# rebuilt website comments please



## adwb (Aug 27, 2012)

Any comments welcomed

Home - Bristol Wedding Photographer


----------



## tirediron (Aug 31, 2012)

Comments per req:

In no particular order:
GET A BETTER DOMAIN NAME!!!!  NO ONE is going to remember that, and with all the hyphens, there's no way they could type it in without instructions.  

The number, type, pitch and style of fonts needs to be reduced.  One font should be used throughout with standard headings.  
Tidy up the formatting so that it looks and reads like proper paragraphs with either indents or space separators.  There are many grammar errors, typos, missed spaces, improper capilization, etc.  These have to be sorted.  
I would strongly suggest getting rid of what appears to be a modified blog template and actually building a website.  Try and avoid having it to much below what would be the bottom of the screen when viewed on a standard display.  Poeple are lazy; they're not going to scroll.

Are you in fact a member of the RPS?  I see their logo prominently displayed, but you make no mention of it, and while you have some nice work, it's not to the level I'd expect of an accredited member of the RPS.

Way, way, way too many images.  Create one gallery or slide show consisting of no more than 20-30 images which using different weddings show all aspects of the coverage you provide.  

You win the award for the longest copyright notice I've ever seen!

I'm going to be brutally frank:  If this is the rebuilt version, I would hate to have seen it before!  I would strongly recommend calling in a professional and spending the couple of thousand pounds it would cost to get this overhauled and turned into a professional, SEO optimized website.  You don't make the first page of Google using "Bristol wedding photographer" so my guess is your keywords are a hot mess or missing altogether.

Just my $00.02 worth - your mileage may vary.

~John


----------



## amolitor (Aug 31, 2012)

The galleries are downright weird. They're some mixture of boudoir and tests? Are any of the wedding photos in the opening slideshow actually yours? They don't look AT ALL like what's shown in the galleries.

I hate the font and the brilliant white on black, it's quite unpleasant to read.


----------



## foto_tuts (Sep 7, 2012)

Not sure if the first picture that loads is a good one to showcase. The subjects are a little pale looking. I would start with one of your nicer images that "Pop"


----------



## sm4him (Sep 7, 2012)

Sorry, I didn't get past the first page, where the slideshow seemed to have great discrepancy in the image quality.

A simple search on Tineye shows SEVERAL of your "gallery" images as also appearing on other sites, like gettyimages.com and istockphoto.com, along with some other photographers' websites.
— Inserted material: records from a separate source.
(** * Web Screenshot API (src/main.py): a shallow embedding and its properties

    The service is a FastAPI application with one module, [main.py].  Its
    handlers are embedded as functions in a state-and-exception monad over a
    [world] that holds the storage directory, the set of live browser
    processes and the trace of calls made to the browsing engine.  What the
    handlers cannot decide themselves (random bits of [uuid4], the outcome
    of each engine call, the rendered bytes, the clock) comes from an
    environment [env] that every theorem quantifies over. *)

From Stdlib Require Import ZArith NArith String Ascii List Lia Bool.
From stdpp Require Import gmap strings list fin_maps pretty.

Open Scope Z_scope.

(** ** Python strings *)

Module Py.

(** [s.startswith(p)] *)
Definition startswith (s p : string) : bool := String.prefix p s.

(** [s.endswith(suffix)]: the last [len(suffix)] characters of [s] are
    [suffix]. *)
Definition endswith (s suffix : string) : bool :=
  let n := String.length s in
  let m := String.length suffix in
  (m <=? n)%nat && String.eqb (String.substring (n - m) m s) suffix.

(** [x in xs] for a list of strings and a value that may be [None]. *)
Definition contains (xs : list string) (x : option string) : bool :=
  match x with
  | Some s => existsb (String.eqb s) xs
  | None => false
  end.

(** [x == s] for a value that may be [None]. *)
Definition eqs (x : option string) (s : string) : bool :=
  match x with
  | Some x' => String.eqb x' s
  | None => false
  end.

End Py.

(** ** [uuid.uuid4().hex]

    [uuid4] takes 16 bytes of [os.urandom], forces the variant bits to
    [10] and the version nibble to [4], and [.hex] prints the 128-bit
    integer as 32 lower-case hexadecimal digits. *)

Module Uuid.

Definition hexdigit (n : N) : ascii :=
  match n with
  | 0 => "0" | 1 => "1" | 2 => "2" | 3 => "3" | 4 => "4" | 5 => "5"
  | 6 => "6" | 7 => "7" | 8 => "8" | 9 => "9" | 10 => "a" | 11 => "b"
  | 12 => "c" | 13 => "d" | 14 => "e" | _ => "f"
  end%N%char.

(** The [k] low nibbles of [v], most significant first, in front of
    [acc]. *)
Fixpoint hex_acc (k : nat) (v : N) (acc : string) : string :=
  match k with
  | O => acc
  | S k' => hex_acc k' (N.shiftr v 4) (String (hexdigit (N.land v 15)) acc)
  end.

(** ['%032x' % v] for [v < 2^128]. *)
Definition hex32 (v : N) : string := hex_acc 32 v "".

(** The integer of a version-4 UUID built from the random bits [r]. *)
Definition uuid4_int (r : N) : N :=
  let i := N.land r (N.ones 128) in
  let i := N.ldiff i (N.shiftl 0xc000 48) in
  let i := N.lor i (N.shiftl 0x8000 48) in
  let i := N.ldiff i (N.shiftl 0xf000 64) in
  N.lor i (N.shiftl 4 76).

Definition uuid4_hex (r : N) : string := hex32 (uuid4_int r).

Definition is_hexdigit (c : ascii) : bool :=
  let n := nat_of_ascii c in
  ((48 <=? n) && (n <=? 57) || (97 <=? n) && (n <=? 102))%nat.

Fixpoint all_hex (s : string) : bool :=
  match s with
  | EmptyString => true
  | String c s' => is_hexdigit c && all_hex s'
  end.

End Uuid.

(** ** Exceptions *)

Inductive exn :=
| HTTPException (status_code : Z) (detail : string)
| TypeError (msg : string)
| PlaywrightError (msg : string)
| OSError (msg : string).

(** [str(e)].  Starlette prints an [HTTPException] as its status code and
    its detail; the other exceptions print their message. *)
Definition str (e : exn) : string :=
  match e with
  | HTTPException c d => pretty c +:+ ": " +:+ d
  | TypeError m | PlaywrightError m | OSError m => m
  end.

(** ** The world a request runs in *)

(** An entry of the storage directory [TEMP_DIR]. *)
Inductive node :=
| File (content : list Byte.byte) (st_ctime : Z)
| Directory.

Definition st_size (content : list Byte.byte) : Z := Z.of_nat (length content).

(** The options dictionary handed to [page.screenshot]. *)
Record screenshot_options := {
  opt_path : string;
  opt_full_page : option bool;
  opt_type : string;
  opt_quality : option (option Z)   (* [None]: the key is not set *)
}.

(** Calls made to the browsing engine, in the order they are made. *)
Inductive event :=
| Launch (headless : bool) (args : list string)
| NewContext (browser : nat) (width height : option Z) (user_agent : string)
| NewPage (browser : nat)
| SetDefaultTimeout (browser : nat) (timeout : option Z)
| Goto (browser : nat) (url : string) (wait_until : string)
| Sleep (seconds : Z)
| Screenshot (browser : nat) (options : screenshot_options)
| Close (browser : nat).

(** The engine calls that can fail. *)
Inductive step :=
| StLaunch | StNewContext | StNewPage | StSetDefaultTimeout | StGoto
| StScreenshot.

Record world := {
  fs : gmap string node;      (* TEMP_DIR: name -> entry *)
  live : gset nat;            (* browser processes that are running *)
  spawned : nat;              (* browsers launched so far *)
  log : list event            (* engine calls so far *)
}.

(** What one request draws from outside the program. *)
Record env := {
  urandom : N;                     (* the bits [uuid4] reads *)
  engine : step -> option string;  (* [Some msg]: that call raises *)
  pixels : list Byte.byte;         (* the image the engine renders *)
  clock : Z                        (* the time a file is written *)
}.

(** ** State and exception monad *)

Inductive res (A : Type) :=
| Ok (a : A)
| Raise (e : exn).
Arguments Ok {A} a.
Arguments Raise {A} e.

Definition M (A : Type) : Type := world -> res A * world.

Definition ret {A} (a : A) : M A := fun w => (Ok a, w).

Definition raise {A} (e : exn) : M A := fun w => (Raise e, w).

Definition bind {A B} (m : M A) (k : A -> M B) : M B :=
  fun w =>
    match m w with
    | (Ok a, w') => k a w'
    | (Raise e, w') => (Raise e, w')
    end.

Notation "'let*' x ':=' m 'in' k" := (bind m (fun x => k))
  (at level 10, x name, m at level 100, k at level 200).
Notation "m '>>' k" := (bind m (fun _ => k))
  (at level 100, k at level 200, right associativity).

(** [try: body finally: fin] *)
Definition try_finally {A} (body : M A) (fin : M unit) : M A :=
  fun w =>
    match body w with
    | (Ok a, w') =>
        match fin w' with
        | (Ok _, w'') => (Ok a, w'')
        | (Raise e, w'') => (Raise e, w'')
        end
    | (Raise e, w') =>
        match fin w' with
        | (Ok _, w'') => (Raise e, w'')
        | (Raise e', w'') => (Raise e', w'')
        end
    end.

(** [try: body except Exception as e: handler(e)] *)
Definition try_except {A} (body : M A) (handler : exn -> M A) : M A :=
  fun w =>
    match body w with
    | (Ok a, w') => (Ok a, w')
    | (Raise e, w') => handler e w'
    end.

(** [if c: raise e] *)
Definition raise_if (c : bool) (e : exn) : M unit :=
  if c then raise e else ret tt.

(** [x < n] where [x] may be [None]: Python raises [TypeError] then. *)
Definition lt (x : option Z) (n : Z) : M bool :=
  match x with
  | Some v => ret (v <? n)%Z
  | None => raise (TypeError "'<' not supported between instances of 'NoneType' and 'int'")
  end.

Definition gt (x : option Z) (n : Z) : M bool :=
  match x with
  | Some v => ret (v >? n)%Z
  | None => raise (TypeError "'>' not supported between instances of 'NoneType' and 'int'")
  end.

(** [a or b], with [b] evaluated only when [a] is false. *)
Definition or_else (a b : M bool) : M bool :=
  let* x := a in if x then ret true else b.

(** [a and b], with [b] evaluated only when [a] is true. *)
Definition and_then (a b : M bool) : M bool :=
  let* x := a in if x then b else ret false.

(** ** The browsing engine (Playwright), as the program drives it

    Every call is recorded in the trace before its outcome is known.  A
    call raises when the environment says so.  [launch] starts a process
    with a fresh handle; the context and the page of a browser are named
    by the handle of that browser. *)

Definition with_log (w : world) (l : list event) : world :=
  {| fs := fs w; live := live w; spawned := spawned w; log := l |}.

Definition emit (e : event) : M unit :=
  fun w => (Ok tt, with_log w (log w ++ [e])).

Definition attempt (ρ : env) (s : step) : M unit :=
  match engine ρ s with
  | Some msg => raise (PlaywrightError msg)
  | None => ret tt
  end.

Definition chromium_launch (ρ : env) (headless : bool) (args : list string)
  : M nat :=
  emit (Launch headless args) >>
  attempt ρ StLaunch >>
  fun w =>
    (Ok (spawned w),
     {| fs := fs w; live := {[spawned w]} ∪ live w;
        spawned := S (spawned w); log := log w |}).

Definition new_context (ρ : env) (browser : nat) (width height : option Z)
    (user_agent : string) : M nat :=
  emit (NewContext browser width height user_agent) >>
  attempt ρ StNewContext >>
  ret browser.

Definition new_page (ρ : env) (context : nat) : M nat :=
  emit (NewPage context) >> attempt ρ StNewPage >> ret context.

Definition set_default_timeout (ρ : env) (page : nat) (timeout : option Z)
  : M unit :=
  emit (SetDefaultTimeout page timeout) >> attempt ρ StSetDefaultTimeout.

Definition goto (ρ : env) (page : nat) (url wait_until : string) : M unit :=
  emit (Goto page url wait_until) >> attempt ρ StGoto.

Definition sleep (seconds : Z) : M unit := emit (Sleep seconds).

(** On success the rendered image is written at [path]. *)
Definition page_screenshot (ρ : env) (page : nat)
    (options : screenshot_options) : M unit :=
  emit (Screenshot page options) >>
  attempt ρ StScreenshot >>
  fun w =>
    (Ok tt,
     {| fs := <[opt_path options := File (pixels ρ) (clock ρ)]> (fs w);
        live := live w; spawned := spawned w; log := log w |}).

(** [browser.close()] ends the process.  The call itself is taken to
    succeed: it is the engine's own release operation. *)
Definition browser_close (browser : nat) : M unit :=
  emit (Close browser) >>
  fun w =>
    (Ok tt,
     {| fs := fs w; live := live w ∖ {[browser]};
        spawned := spawned w; log := log w |}).

(** ** [capture_screenshot] *)

Definition user_agent : string :=
  "Mozilla/5.0 (Windows NT 10.0; Win64; x64) AppleWebKit/537.36 (KHTML, like Gecko) Chrome/91.0.4472.124 Safari/537.36".

Definition capture_screenshot (ρ : env) (url : string)
    (width height : option Z) (full_page : option bool) (format : string)
    (quality timeout : option Z) : M string :=
  let file_extension := if String.eqb format "png" then "png" else "jpg" in
  let filename :=
    "screenshot_" +:+ Uuid.uuid4_hex (urandom ρ) +:+ "." +:+ file_extension in
  let filepath := filename in
  let* browser :=
    chromium_launch ρ true ["--no-sandbox"; "--disable-dev-shm-usage"] in
  try_finally
    (let* context := new_context ρ browser width height user_agent in
     let* page := new_page ρ context in
     set_default_timeout ρ page timeout >>
     goto ρ page url "networkidle" >>
     sleep 2 >>
     let screenshot_options :=
       if String.eqb format "jpeg"
       then {| opt_path := filepath; opt_full_page := full_page;
               opt_type := "jpeg"; opt_quality := Some quality |}
       else {| opt_path := filepath; opt_full_page := full_page;
               opt_type := "png"; opt_quality := None |} in
     page_screenshot ρ page screenshot_options)
    (browser_close browser) >>
  ret filename.

(** ** Handlers *)

(** What a handler returns, or the body of an error response. *)
Record item := { filename : string; size : Z; created : Z }.

Inductive payload :=
| Detail (detail : string)
| ScreenshotResponse (success : bool) (filename message : string)
| ScreenshotJSON (success : bool) (filename message download_url : string)
| FileResponse (path media_type filename : string)
| Deleted (success : bool) (message : string)
| Listing (success : bool) (count : nat) (screenshots : list item).

(** The parsed body of POST /screenshot.  Every field but [url] is
    [Optional], so it may hold [None]. *)
Module ScreenshotRequest.
Record t := {
  url : string;
  width : option Z;
  height : option Z;
  full_page : option bool;
  format : option string;
  quality : option Z;
  timeout : option Z
}.
End ScreenshotRequest.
Are these all YOUR images?


----------



## sm4him (Sep 8, 2012)

Interesting that the OP has not been heard from; not surprising, but interesting.

OP: Just in case you check back in, here's just a couple of examples I'm curious about:

this one: http://www.wedding-photographer-bristol-hire.co.uk/wp-content/uploads/galleries/post-24/c10-wedding%20(16).jpg appears all over the internet, but seems to originate from istockphoto.com.

This one is really beautiful; I guess that's why both gettyimages.com and istockphoto.com have it.

Here's another one from istockphoto that must be really popular, as it's on at least a dozen other sites, too.

I could go on, but the point is, I'm just wondering--are these your photos that you sold to stock photography sites? If so, you're capable of quite nice work, so why include some pretty mediocre stuff in your portfolio? Interestingly, the mediocre stuff yielded no hits on Tineye, only the really nice photos.
Curious.


----------